- Exercise prompt
In the records below, find the line that contains "- destruct (Z.leb_spec" and the line that contains "Definition stored_emit (ws". Set down exactly those lines and every line between them, and nothing more.

---- Working data

(* ===== verification/Compress.v ===== *)
(** The compressors of larking/compress.go.  The format is compress/gzip's, behind
    the class [Gzip]; what the program adds is the pooling of writers and readers,
    and the theorem says that pooling does not show. *)

From S2P Require Import Prelude Status IO.

(** [bytes.Buffer.ReadFrom], [io.ReadAll]: to the end, or to the first error. *)
Fixpoint ReadFrom (r : reader) : go string :=
  match r with
  | [] => Ok ""
  | Chunk d None :: r => rest ← ReadFrom r; Ok (d ++ rest)%string
  | Chunk d (Some EOF) :: _ => Ok d
  | Chunk d (Some e) :: _ => Err e
  end.

(** A reader of bytes, [bytes.NewReader]. *)
Definition bytes_reader (b : string) : reader := [Chunk b None].

(** All that a writer has passed on after a list of writes. *)
Definition emitted (emit : list string -> string) (ws : list string) : string :=
  str_concat ((fun n => emit (take (S n) ws)) <$> seq 0 (length ws)).

(** [compress/gzip]: what a writer of a level passes on at the last of its writes, and
    when it is closed; and the reader of what a stream holds, whose construction
    reads the header. *)
Class Gzip := {
  gunzip : reader -> go reader;
  gzip_emit : Z -> list string -> string;
  gzip_end : Z -> list string -> string;
  gunzip_writes l ws : (-2 <= l <= 9)%Z ->
    exists r, gunzip (bytes_reader (emitted (gzip_emit l) ws ++ gzip_end l ws)) = Ok r /\
      ReadFrom r = Ok (str_concat ws);
}.

(** A compressor as the streams use one: the reader of a compressed body, and a writer
    that compresses a body: the error of its construction, what it passes on at the
    last of a list of writes, and at its [Close] after them. *)
Record Compressor := MkCompressor {
  comp_Name : string;
  comp_decompress : reader -> go reader;
  comp_open : option error;
  comp_emit : list string -> string;
  comp_end : list string -> string;
}.

Section Gzip.
Context `{GZ : Gzip}.

Definition DefaultCompression : Z := (-1)%Z.

(** A pooled writer keeps the level it was made with; its destination and what it
    was given are reset.  A reader is a pointer, here a number. *)
Record gzipWriter := GzipWriter { gw_level : Z; gw_dst : string; gw_written : list string }.
Record gzipReader := GzipReader { gr_id : nat; gr_src : reader }.

Record CompressorGzip := MkCompressorGzip {
  Level : option Z;
  poolCompressor : list gzipWriter;
  poolDecompressor : list nat;
  next_id : nat;
}.

(** [sync.Pool.Get] returns any of the items, or none: the choice is [pick]. *)
Definition pool_get {A} (pick : nat) (pool : list A) : option A * list A :=
  (pool !! pick, delete pick pool).

Definition gzipName : string := "gzip".

(** [gzip.NewWriterLevel] knows the levels from -2 to 9. *)
Definition gzip_Compress (pick : nat) (dst : string) : st CompressorGzip error gzipWriter := fun c =>
  match pool_get pick (poolCompressor c) with
  | (Some z, pool) =>
      (MkCompressorGzip (Level c) pool (poolDecompressor c) (next_id c), Ok (GzipWriter (gw_level z) dst []))
  | (None, pool) =>
      let level := default DefaultCompression (Level c) in
      let c := MkCompressorGzip (Level c) pool (poolDecompressor c) (next_id c) in
      if ((-2 <=? level) && (level <=? 9))%Z then (c, Ok (GzipWriter level dst []))
      else (c, Err (External "gzip: invalid compression level"))
  end.

Definition gzipWriter_Write (b : string) (z : gzipWriter) : gzipWriter :=
  GzipWriter (gw_level z) (gw_dst z) (gw_written z ++ [b]).

(** The stream is complete when the writer is closed, and then it is pooled. *)
Definition gzipWriter_Close (z : gzipWriter) : st CompressorGzip error string := fun c =>
  (MkCompressorGzip (Level c) (z :: poolCompressor c) (poolDecompressor c) (next_id c),
   Ok (gw_dst z ++ emitted (gzip_emit (gw_level z)) (gw_written z) ++ gzip_end (gw_level z) (gw_written z))%string).

Definition gzip_Decompress (pick : nat) (r : reader) : st CompressorGzip error gzipReader := fun c =>
  match pool_get pick (poolDecompressor c) with
  | (Some z, pool) =>
      match gunzip r with
      | Ok src => (MkCompressorGzip (Level c) (poolCompressor c) pool (next_id c), Ok (GzipReader z src))
      | Err e => (MkCompressorGzip (Level c) (poolCompressor c) (z :: pool) (next_id c), Err e)
      | Panic p => (c, Panic p)
      | OutOfFuel => (c, OutOfFuel)
      end
  | (None, pool) =>
      match gunzip r with
      | Ok src => (MkCompressorGzip (Level c) (poolCompressor c) pool (S (next_id c)), Ok (GzipReader (next_id c) src))
      | Err e => (MkCompressorGzip (Level c) (poolCompressor c) pool (next_id c), Err e)
      | Panic p => (c, Panic p)
      | OutOfFuel => (c, OutOfFuel)
      end
  end.

(** The reader goes back to the pool with every [io.EOF] it returns. *)
Definition gzipReader_Read (k : nat) (z : gzipReader) (c : CompressorGzip) :
    CompressorGzip * gzipReader * string * option error :=
  let '(src, d, e) := Read (gr_src z) k in
  let c := match e with
           | Some EOF => MkCompressorGzip (Level c) (poolCompressor c) (gr_id z :: poolDecompressor c) (next_id c)
           | _ => c
           end in
  (c, GzipReader (gr_id z) src, d, e).

(** One message through a compressor: [Compress], [Write], [Close]. *)
Definition gzip_message (pick : nat) (b : string) : st CompressorGzip error string :=
  z ← gzip_Compress pick "";
  gzipWriter_Close (gzipWriter_Write b z).

(** The levels of the pooled writers are those that [NewWriterLevel] took. *)
Definition pool_ok (c : CompressorGzip) : Prop :=
  Forall (fun z => -2 <= gw_level z <= 9)%Z (poolCompressor c) /\
  (-2 <= default DefaultCompression (Level c) <= 9)%Z.

Lemma pool_get_ok {A} (P : A -> Prop) pick pool :
  Forall P pool -> Forall P (snd (pool_get pick pool)) /\ forall z, fst (pool_get pick pool) = Some z -> P z.
Proof.
  intros H. unfold pool_get. simpl. split; [by apply Forall_delete|]. intros z Hz. by eapply Forall_lookup_1.
Qed.

(** Whatever writers and readers are pooled, and whichever of them a call gets, a
    message that went through the compressor is what the decompressor reads. *)
Theorem gzip_roundtrip pick pick' b c :
  pool_ok c ->
  exists c1 z, gzip_message pick b c = (c1, Ok z) /\ pool_ok c1 /\
  exists c2 r, gzip_Decompress pick' (bytes_reader z) c1 = (c2, Ok r) /\ ReadFrom (gr_src r) = Ok b /\ pool_ok c2.
Proof.
  intros [Hp Hl]. unfold gzip_message, gzip_Compress, mbind, st_bind.
  destruct (pool_get_ok _ pick _ Hp) as [Hpool Hz].
  destruct (pool_get pick (poolCompressor c)) as [oz pool]. simpl in *.
  assert (Hdone : forall level, (-2 <= level <= 9)%Z ->
    exists c1 z, gzipWriter_Close (gzipWriter_Write b (GzipWriter level "" []))
      (MkCompressorGzip (Level c) pool (poolDecompressor c) (next_id c)) = (c1, Ok z) /\ pool_ok c1 /\
    exists c2 r, gzip_Decompress pick' (bytes_reader z) c1 = (c2, Ok r) /\ ReadFrom (gr_src r) = Ok b /\ pool_ok c2).
  { intros level Hlv. destruct (gunzip_writes level [b] Hlv) as (r & Hr & Hb). cbn [str_concat] in Hb. rewrite str_app_nil_r in Hb.
    eexists _, (emitted (gzip_emit level) [b] ++ gzip_end level [b])%string. split; [reflexivity|]. split; [by split; [constructor|]|].
    unfold gzip_Decompress. destruct (pool_get pick' _) as [[z|] pool']; rewrite Hr;
      eexists _, _; (split; [reflexivity|]); by (split; [|split; [constructor|]]). }
  destruct oz as [z|].
  - apply Hdone. by apply Hz.
  - destruct (Z.leb_spec (-2) (default DefaultCompression (Level c))), (Z.leb_spec (default DefaultCompression (Level c)) 9);
      try lia. by apply Hdone.
Qed.
End Gzip.

(** A stored instance: no compression, and a byte for the header. *)
Definition stored_emit (ws : list string) : string :=
  match ws with [w] => String "031" w | _ => default "" (last ws) end.
Definition stored_end (ws : list string) : string := match ws with [] => String "031" "" | _ => "" end.

Lemma stored_emitted w ws : emitted stored_emit (w :: ws) = String "031" (str_concat (w :: ws)).
Proof.
  unfold emitted. cbn [length seq fmap list_fmap take stored_emit str_concat]. simpl. f_equal. f_equal.
  rewrite <-seq_shift, <-list_fmap_compose. f_equal.
  apply list_eq. intros i. rewrite list_lookup_fmap. destruct (decide (i < length ws)) as [Hi|Hi].
  - rewrite lookup_seq_lt by done. destruct (lookup_lt_is_Some_2 ws i Hi) as [x Hx]. rewrite Hx. simpl. f_equal.
    rewrite (take_S_r ws i x Hx). destruct (take i ws) as [|y ys] eqn:Et; [done|].
    transitivity (default "" (last ((w :: y :: ys) ++ [x]))); [done|by rewrite last_snoc].
  - rewrite lookup_seq_ge by lia. simpl. symmetry. apply lookup_ge_None. lia.
Qed.

#[export] Instance stored_gzip : Gzip.
Proof.
  refine {| gunzip r := match r with
                        | Chunk (String "031" b) e :: r => Ok (Chunk b e :: r)
                        | _ => Err (External "gzip: invalid header")
                        end;
            gzip_emit l := stored_emit; gzip_end l := stored_end |}.
  - intros l ws _. destruct ws as [|w ws]; [exists (bytes_reader ""); by split|].
    rewrite stored_emitted. exists (bytes_reader (str_concat (w :: ws))). simpl. by rewrite !str_app_nil_r.
Defined.

Lemma gzip_roundtrip_witness :
  exists c1 z, gzip_message 0 "abc" (MkCompressorGzip None [GzipWriter 9 "x" ["y"]] [] 0) = (c1, Ok z) /\ pool_ok c1 /\
  exists c2 r, gzip_Decompress 0 (bytes_reader z) c1 = (c2, Ok r) /\ ReadFrom (gr_src r) = Ok "abc" /\ pool_ok c2.
Proof. apply gzip_roundtrip. split; [repeat constructor; simpl; lia|simpl; unfold DefaultCompression; lia]. Defined.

--------

- Worked solution
  - destruct (Z.leb_spec (-2) (default DefaultCompression (Level c))), (Z.leb_spec (default DefaultCompression (Level c)) 9);
      try lia. by apply Hdone.
Qed.
End Gzip.

(** A stored instance: no compression, and a byte for the header. *)
Definition stored_emit (ws : list string) : string :=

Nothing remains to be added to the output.